Activity
In the records below, find the line holding "CRS_from_string E src_crs = Ok src →" and the line holding "- intros cols w1 Hcols Hw1.". Set down both, with every line between them, exactly.

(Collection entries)

--

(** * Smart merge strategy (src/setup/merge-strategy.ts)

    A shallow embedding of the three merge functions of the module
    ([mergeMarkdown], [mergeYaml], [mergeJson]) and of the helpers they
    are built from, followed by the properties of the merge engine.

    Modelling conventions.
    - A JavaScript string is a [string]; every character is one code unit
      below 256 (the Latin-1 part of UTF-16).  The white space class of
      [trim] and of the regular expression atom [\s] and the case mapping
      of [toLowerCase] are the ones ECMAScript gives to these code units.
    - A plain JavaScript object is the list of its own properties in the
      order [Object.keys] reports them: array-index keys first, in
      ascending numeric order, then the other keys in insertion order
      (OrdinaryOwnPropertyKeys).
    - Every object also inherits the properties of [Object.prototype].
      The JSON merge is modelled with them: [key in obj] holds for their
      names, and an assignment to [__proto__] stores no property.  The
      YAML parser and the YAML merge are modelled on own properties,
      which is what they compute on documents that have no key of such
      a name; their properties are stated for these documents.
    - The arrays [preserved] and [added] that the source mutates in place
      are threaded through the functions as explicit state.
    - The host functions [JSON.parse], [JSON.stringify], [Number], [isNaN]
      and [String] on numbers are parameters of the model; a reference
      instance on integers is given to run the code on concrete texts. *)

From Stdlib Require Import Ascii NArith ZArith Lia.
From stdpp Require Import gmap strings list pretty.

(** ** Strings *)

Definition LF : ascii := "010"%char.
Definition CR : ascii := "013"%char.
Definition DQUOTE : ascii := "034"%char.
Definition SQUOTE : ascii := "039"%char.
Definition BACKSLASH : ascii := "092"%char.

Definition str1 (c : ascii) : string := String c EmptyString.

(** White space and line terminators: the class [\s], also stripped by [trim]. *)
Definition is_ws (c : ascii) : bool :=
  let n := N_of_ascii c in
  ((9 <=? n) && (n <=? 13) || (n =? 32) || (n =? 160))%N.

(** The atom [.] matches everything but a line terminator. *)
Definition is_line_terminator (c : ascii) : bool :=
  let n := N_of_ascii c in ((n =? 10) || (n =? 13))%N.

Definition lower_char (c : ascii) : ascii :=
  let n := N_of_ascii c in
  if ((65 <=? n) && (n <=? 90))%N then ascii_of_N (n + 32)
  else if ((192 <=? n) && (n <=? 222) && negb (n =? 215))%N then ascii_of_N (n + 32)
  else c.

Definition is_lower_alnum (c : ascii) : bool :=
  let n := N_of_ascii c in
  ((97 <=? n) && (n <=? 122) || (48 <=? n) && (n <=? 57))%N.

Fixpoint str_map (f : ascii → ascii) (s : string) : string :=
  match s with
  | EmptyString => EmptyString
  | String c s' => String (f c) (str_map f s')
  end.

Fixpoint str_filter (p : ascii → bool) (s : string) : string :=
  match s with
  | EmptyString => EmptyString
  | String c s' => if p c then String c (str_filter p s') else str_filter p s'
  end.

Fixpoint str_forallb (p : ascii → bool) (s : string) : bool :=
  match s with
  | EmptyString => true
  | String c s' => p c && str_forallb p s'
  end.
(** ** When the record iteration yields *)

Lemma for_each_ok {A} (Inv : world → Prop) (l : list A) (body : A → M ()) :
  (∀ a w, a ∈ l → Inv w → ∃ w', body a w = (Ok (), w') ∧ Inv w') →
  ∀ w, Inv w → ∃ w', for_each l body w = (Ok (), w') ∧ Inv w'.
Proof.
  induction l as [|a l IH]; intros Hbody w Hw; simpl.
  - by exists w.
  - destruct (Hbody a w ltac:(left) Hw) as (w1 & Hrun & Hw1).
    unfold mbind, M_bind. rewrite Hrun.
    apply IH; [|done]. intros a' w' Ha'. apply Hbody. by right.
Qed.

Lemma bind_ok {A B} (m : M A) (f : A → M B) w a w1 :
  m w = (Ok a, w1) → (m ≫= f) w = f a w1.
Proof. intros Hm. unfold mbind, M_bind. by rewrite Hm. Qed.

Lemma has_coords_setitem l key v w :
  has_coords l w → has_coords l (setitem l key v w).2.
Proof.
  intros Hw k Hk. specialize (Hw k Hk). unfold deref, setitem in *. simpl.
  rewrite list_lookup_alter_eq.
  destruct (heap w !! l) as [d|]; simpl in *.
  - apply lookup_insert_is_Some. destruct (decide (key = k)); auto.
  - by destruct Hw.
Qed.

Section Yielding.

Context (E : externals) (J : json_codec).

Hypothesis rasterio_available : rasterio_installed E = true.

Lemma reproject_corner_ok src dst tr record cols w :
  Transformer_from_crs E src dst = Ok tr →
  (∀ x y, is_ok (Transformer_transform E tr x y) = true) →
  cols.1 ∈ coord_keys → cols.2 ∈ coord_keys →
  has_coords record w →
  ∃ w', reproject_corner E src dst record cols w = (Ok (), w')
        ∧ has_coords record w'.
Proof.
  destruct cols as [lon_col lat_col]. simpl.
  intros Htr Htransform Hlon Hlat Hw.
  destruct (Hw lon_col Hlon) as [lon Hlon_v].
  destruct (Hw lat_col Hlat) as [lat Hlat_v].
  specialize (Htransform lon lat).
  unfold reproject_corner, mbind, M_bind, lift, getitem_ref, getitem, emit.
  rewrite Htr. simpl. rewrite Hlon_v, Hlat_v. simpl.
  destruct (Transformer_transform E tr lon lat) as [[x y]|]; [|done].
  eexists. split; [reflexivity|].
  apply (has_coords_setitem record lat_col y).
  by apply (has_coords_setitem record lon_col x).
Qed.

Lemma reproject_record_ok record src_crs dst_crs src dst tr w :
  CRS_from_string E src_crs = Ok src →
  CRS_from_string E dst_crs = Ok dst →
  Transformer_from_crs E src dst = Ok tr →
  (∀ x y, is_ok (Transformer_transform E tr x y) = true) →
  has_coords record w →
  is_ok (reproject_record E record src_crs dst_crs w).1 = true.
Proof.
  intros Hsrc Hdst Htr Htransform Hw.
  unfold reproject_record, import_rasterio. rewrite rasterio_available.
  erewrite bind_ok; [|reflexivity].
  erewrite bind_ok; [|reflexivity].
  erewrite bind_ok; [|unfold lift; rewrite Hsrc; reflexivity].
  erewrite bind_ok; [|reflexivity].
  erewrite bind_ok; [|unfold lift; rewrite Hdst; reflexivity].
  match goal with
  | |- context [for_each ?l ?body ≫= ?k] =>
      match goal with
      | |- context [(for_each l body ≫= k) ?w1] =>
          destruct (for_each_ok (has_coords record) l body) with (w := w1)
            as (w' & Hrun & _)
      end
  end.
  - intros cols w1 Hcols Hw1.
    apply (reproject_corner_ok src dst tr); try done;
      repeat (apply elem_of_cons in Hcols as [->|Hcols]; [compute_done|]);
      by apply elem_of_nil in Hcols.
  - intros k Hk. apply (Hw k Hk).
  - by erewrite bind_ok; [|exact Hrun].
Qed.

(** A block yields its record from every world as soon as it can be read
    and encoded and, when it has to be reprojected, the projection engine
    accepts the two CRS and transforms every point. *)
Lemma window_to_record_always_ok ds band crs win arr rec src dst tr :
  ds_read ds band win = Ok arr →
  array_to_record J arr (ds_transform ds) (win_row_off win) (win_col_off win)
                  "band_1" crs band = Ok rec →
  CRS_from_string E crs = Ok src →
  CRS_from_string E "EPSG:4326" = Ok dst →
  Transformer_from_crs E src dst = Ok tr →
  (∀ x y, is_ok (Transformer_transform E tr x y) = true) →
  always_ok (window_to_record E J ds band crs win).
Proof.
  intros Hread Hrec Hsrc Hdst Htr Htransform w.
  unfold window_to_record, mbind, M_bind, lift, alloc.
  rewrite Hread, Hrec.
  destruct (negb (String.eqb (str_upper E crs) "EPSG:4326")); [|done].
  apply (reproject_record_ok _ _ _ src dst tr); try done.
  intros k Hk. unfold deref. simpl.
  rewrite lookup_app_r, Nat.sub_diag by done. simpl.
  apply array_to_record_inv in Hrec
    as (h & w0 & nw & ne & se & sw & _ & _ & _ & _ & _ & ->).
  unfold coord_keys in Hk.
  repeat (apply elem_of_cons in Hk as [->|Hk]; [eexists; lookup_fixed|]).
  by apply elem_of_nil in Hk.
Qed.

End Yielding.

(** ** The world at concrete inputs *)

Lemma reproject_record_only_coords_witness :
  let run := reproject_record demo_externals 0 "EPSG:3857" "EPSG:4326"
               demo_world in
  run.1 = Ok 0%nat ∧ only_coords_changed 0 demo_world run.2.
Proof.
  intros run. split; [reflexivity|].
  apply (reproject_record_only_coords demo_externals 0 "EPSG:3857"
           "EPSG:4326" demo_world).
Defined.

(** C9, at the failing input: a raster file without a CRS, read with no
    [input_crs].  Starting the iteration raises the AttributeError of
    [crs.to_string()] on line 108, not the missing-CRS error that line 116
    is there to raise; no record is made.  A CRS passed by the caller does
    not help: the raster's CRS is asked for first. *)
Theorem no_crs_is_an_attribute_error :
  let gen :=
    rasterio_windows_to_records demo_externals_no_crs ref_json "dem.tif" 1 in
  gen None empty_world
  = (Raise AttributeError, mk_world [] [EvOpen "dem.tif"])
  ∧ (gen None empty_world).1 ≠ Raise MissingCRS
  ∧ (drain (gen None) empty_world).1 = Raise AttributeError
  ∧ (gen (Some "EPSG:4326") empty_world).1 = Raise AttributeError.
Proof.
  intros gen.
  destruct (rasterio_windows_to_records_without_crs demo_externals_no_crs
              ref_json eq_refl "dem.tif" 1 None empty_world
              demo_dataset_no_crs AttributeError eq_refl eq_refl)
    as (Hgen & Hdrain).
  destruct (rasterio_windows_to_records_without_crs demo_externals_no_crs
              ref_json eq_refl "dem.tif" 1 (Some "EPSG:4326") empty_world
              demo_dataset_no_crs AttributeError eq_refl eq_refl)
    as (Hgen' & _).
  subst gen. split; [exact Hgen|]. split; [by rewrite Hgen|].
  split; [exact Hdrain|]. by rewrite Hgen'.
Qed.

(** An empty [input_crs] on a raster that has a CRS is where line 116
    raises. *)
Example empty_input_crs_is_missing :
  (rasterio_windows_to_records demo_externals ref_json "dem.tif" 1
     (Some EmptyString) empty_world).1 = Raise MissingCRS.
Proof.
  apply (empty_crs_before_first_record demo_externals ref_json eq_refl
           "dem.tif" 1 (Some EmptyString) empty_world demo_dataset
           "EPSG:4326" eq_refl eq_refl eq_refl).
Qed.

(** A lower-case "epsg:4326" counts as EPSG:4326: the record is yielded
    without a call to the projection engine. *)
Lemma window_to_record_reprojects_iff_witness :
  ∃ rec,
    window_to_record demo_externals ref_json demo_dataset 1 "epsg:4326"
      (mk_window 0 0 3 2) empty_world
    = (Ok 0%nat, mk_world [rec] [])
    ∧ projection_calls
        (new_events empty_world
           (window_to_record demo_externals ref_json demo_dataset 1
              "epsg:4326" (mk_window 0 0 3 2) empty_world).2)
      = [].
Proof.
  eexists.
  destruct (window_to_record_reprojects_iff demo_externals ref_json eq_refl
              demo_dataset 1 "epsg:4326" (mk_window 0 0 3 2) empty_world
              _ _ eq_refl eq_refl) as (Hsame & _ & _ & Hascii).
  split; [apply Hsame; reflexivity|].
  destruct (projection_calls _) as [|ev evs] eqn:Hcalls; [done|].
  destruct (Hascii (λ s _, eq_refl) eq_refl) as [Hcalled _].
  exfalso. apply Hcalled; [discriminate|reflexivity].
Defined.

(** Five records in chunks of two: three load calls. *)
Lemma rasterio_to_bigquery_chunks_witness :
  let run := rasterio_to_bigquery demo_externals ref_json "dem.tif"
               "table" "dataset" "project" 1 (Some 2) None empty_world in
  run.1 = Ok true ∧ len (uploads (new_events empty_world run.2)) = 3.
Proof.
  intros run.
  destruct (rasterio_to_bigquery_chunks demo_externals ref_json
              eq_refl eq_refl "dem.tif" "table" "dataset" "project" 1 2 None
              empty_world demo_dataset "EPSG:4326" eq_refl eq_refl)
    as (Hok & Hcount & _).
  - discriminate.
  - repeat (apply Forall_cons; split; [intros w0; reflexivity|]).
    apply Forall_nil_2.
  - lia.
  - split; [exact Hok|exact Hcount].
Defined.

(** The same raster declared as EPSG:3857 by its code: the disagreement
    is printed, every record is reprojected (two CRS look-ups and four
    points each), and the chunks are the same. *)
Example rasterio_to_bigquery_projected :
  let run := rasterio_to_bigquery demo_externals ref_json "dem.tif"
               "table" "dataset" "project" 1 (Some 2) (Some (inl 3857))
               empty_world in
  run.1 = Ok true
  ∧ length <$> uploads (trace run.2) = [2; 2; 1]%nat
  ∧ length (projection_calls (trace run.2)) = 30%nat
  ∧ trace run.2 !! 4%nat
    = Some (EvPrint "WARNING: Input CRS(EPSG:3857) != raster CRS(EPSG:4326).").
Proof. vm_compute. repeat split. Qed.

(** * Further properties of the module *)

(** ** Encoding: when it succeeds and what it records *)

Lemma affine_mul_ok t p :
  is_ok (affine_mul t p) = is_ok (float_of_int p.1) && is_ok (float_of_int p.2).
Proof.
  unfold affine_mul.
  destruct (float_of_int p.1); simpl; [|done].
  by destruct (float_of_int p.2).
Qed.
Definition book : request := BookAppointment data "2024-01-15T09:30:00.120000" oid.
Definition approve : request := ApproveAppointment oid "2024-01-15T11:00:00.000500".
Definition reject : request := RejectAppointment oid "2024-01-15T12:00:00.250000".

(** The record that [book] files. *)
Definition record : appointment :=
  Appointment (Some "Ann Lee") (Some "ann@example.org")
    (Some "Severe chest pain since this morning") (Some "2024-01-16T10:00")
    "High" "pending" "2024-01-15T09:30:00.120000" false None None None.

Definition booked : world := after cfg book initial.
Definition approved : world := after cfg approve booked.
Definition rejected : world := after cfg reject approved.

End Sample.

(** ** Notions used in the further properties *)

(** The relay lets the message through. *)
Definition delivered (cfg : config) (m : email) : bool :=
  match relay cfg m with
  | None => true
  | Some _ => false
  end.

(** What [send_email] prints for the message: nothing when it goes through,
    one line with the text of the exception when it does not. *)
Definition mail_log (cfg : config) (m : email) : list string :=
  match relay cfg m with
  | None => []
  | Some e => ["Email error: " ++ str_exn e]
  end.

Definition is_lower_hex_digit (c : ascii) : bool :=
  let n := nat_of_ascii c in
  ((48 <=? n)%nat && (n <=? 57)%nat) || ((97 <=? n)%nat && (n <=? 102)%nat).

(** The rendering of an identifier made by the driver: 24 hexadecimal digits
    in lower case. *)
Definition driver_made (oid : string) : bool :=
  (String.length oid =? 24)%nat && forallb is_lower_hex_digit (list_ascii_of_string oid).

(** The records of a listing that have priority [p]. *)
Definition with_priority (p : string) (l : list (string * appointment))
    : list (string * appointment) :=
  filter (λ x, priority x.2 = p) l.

--

Result of this task
  CRS_from_string E src_crs = Ok src →
  CRS_from_string E dst_crs = Ok dst →
  Transformer_from_crs E src dst = Ok tr →
  (∀ x y, is_ok (Transformer_transform E tr x y) = true) →
  has_coords record w →
  is_ok (reproject_record E record src_crs dst_crs w).1 = true.
Proof.
  intros Hsrc Hdst Htr Htransform Hw.
  unfold reproject_record, import_rasterio. rewrite rasterio_available.
  erewrite bind_ok; [|reflexivity].
  erewrite bind_ok; [|reflexivity].
  erewrite bind_ok; [|unfold lift; rewrite Hsrc; reflexivity].
  erewrite bind_ok; [|reflexivity].
  erewrite bind_ok; [|unfold lift; rewrite Hdst; reflexivity].
  match goal with
  | |- context [for_each ?l ?body ≫= ?k] =>
      match goal with
      | |- context [(for_each l body ≫= k) ?w1] =>
          destruct (for_each_ok (has_coords record) l body) with (w := w1)
            as (w' & Hrun & _)
      end
  end.
  - intros cols w1 Hcols Hw1.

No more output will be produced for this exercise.